One of two different scenarios can happen when July 5th rolls around. In the first scenario, BlackBerry is above $14 a share, and you keep the premium you were paid when you sold the put option. You would make a 5.9% return (pre-tax and commissions) in a 3 week period. Said another way, in a 3 week period you would make a return that many income investors would be happy to make in an entire year. The second scenario is that BlackBerry falls below $14 by July 5th, and you are obligated to buy the stock at $14 a share. In this scenario, the premium you were paid would reduce your cost basis to $13.17 ($14 purchase price - $.83 premium). The stock can effectively fall 9% from its current price before you have any type of loss on this trade, which would only be a paper loss as you would own the stock at a basis of $13.17 at that point in time.

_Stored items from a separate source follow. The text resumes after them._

(* ===================================================================== *)
(*  INNOVISION 2K26 coming-soon page: the countdown timer of script.js    *)
(*                                                                       *)
(*  A shallow embedding of class CountdownTimer with the part of the      *)
(*  browser it talks to (document, console, interval scheduler), and the  *)
(*  properties of the countdown engine and of the periodic presenter.     *)
(*                                                                       *)
(*  Numbers.  Every number the script computes with is a double that    *)
(*  holds an integer: Date.prototype.getTime returns a whole count of     *)
(*  milliseconds, and the fields derived from it are whole.  They are     *)
(*  modelled as Z.  Time values lie within 8.64e15 of zero, so they are   *)
(*  exact, but the difference of two of them can go beyond 2^53 and is    *)
(*  then rounded to 53 significant bits ([round_to_double]).  The         *)
(*  divisions that follow are [Math.floor (a / b)] with b one of 1000,    *)
(*  86400, 3600, 60; the engine is written with floor divisions (Z.div),  *)
(*  and section 12 shows that on time values this is what rounding each   *)
(*  quotient to a double and taking its floor gives.                      *)
(*  [%] on doubles is exact and is the truncating remainder (Z.rem).      *)
(* ===================================================================== *)

From Stdlib Require Import ZArith Lia Ascii.
From Stdlib Require Import DecimalString DecimalPos DecimalZ.
From stdpp Require Import gmap strings list fin_maps.

Local Open Scope Z_scope.

(* ===================================================================== *)
(** * 1. Configuration                                                    *)
(* ===================================================================== *)

(** Update interval (in milliseconds).  The other constant of the script,
    [EVENT_DATE], is the instant a date string denotes in the local time
    zone; the timer receives it as its [targetDate], and so does the
    model. *)
Definition UPDATE_INTERVAL : Z := 1000.

(* ===================================================================== *)
(** * 1a. Numbers                                                         *)
(* ===================================================================== *)

(** [Number.MAX_SAFE_INTEGER], 2^53 - 1. *)
Definition MAX_SAFE_INTEGER : Z := 9007199254740991.

(** The largest time value a Date holds, 100,000,000 days in ms, on
    either side of the epoch. *)
Definition MAX_TIME_VALUE : Z := 8640000000000000.

(** The significand [q] with what is left over, [r] out of [2 * half]:
    to the nearest, a tie to the even one. *)
Definition nearest_even (q r half : Z) : Z :=
  if r <? half then q
  else if half <? r then q + 1
  else if Z.even q then q else q + 1.

(** The double nearest to an integer: up to 53 bits the integer itself,
    beyond that the integer rounded to 53 significant bits (no overflow
    is modelled: a difference of time values is below 2^54). *)
Definition round_to_double (x : Z) : Z :=
  let a := Z.abs x in
  let e := Z.log2 a - 52 in
  if e <=? 0 then x
  else
    let ulp := 2 ^ e in
    Z.sgn x * (nearest_even (a / ulp) (a mod ulp) (2 ^ (e - 1)) * ulp).

(** [Math.floor (a / b)] on Numbers that hold integers, [0 <= a] and
    [0 < b]: the quotient is rounded to 53 significant bits, a tie to
    even, and then cut to its integer part. *)
Definition floor_of_quotient (a b : Z) : Z :=
  let q := a / b in
  if q =? 0 then (if (b - a) * 2 ^ 54 <=? b then 1 else 0)
  else
    let k := 52 - Z.log2 q in
    if 0 <=? k
    then nearest_even (a * 2 ^ k / b) (2 * ((a * 2 ^ k) mod b)) b / 2 ^ k
    else nearest_even (a / (b * 2 ^ (- k))) (2 * (a mod (b * 2 ^ (- k))))
           (b * 2 ^ (- k)) * 2 ^ (- k).

(* ===================================================================== *)
(** * 2. The countdown engine                                             *)
(* ===================================================================== *)

(** The object literal returned by [calculateTimeRemaining]. *)
Record TimeRemaining := mkTimeRemaining {
  days : Z;
  hours : Z;
  minutes : Z;
  seconds : Z;
  isExpired : bool
}.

I firmly believe this strategy is complimentary to both investors already long BlackBerry and those who are looking for an income opportunity. If you are already long BlackBerry, you already believe in the stock, and this gives you the chance to generate income in the event the stock continues to trade in a range as it has since the last earnings report. This strategy also would allow you to lower your cost basis in the event the stock does decline post earnings. If you are simply looking at this as income investing opportunity on a volatile stock, you can take great solace in the fact that BlackBerry has a pristine balance sheet that should provide a valuation floor very close to your $13.17 cost basis.
You are reading this article on a site called Seeking Alpha. If you own BlackBerry, over about the last 75 days your stock is exactly $.01 lower than it was the day of the last earnings report. Owning BlackBerry does not come without risk, the same as every over investment. Do yourself a favor and generate some short-term Alpha from your long-term conviction in BlackBerry.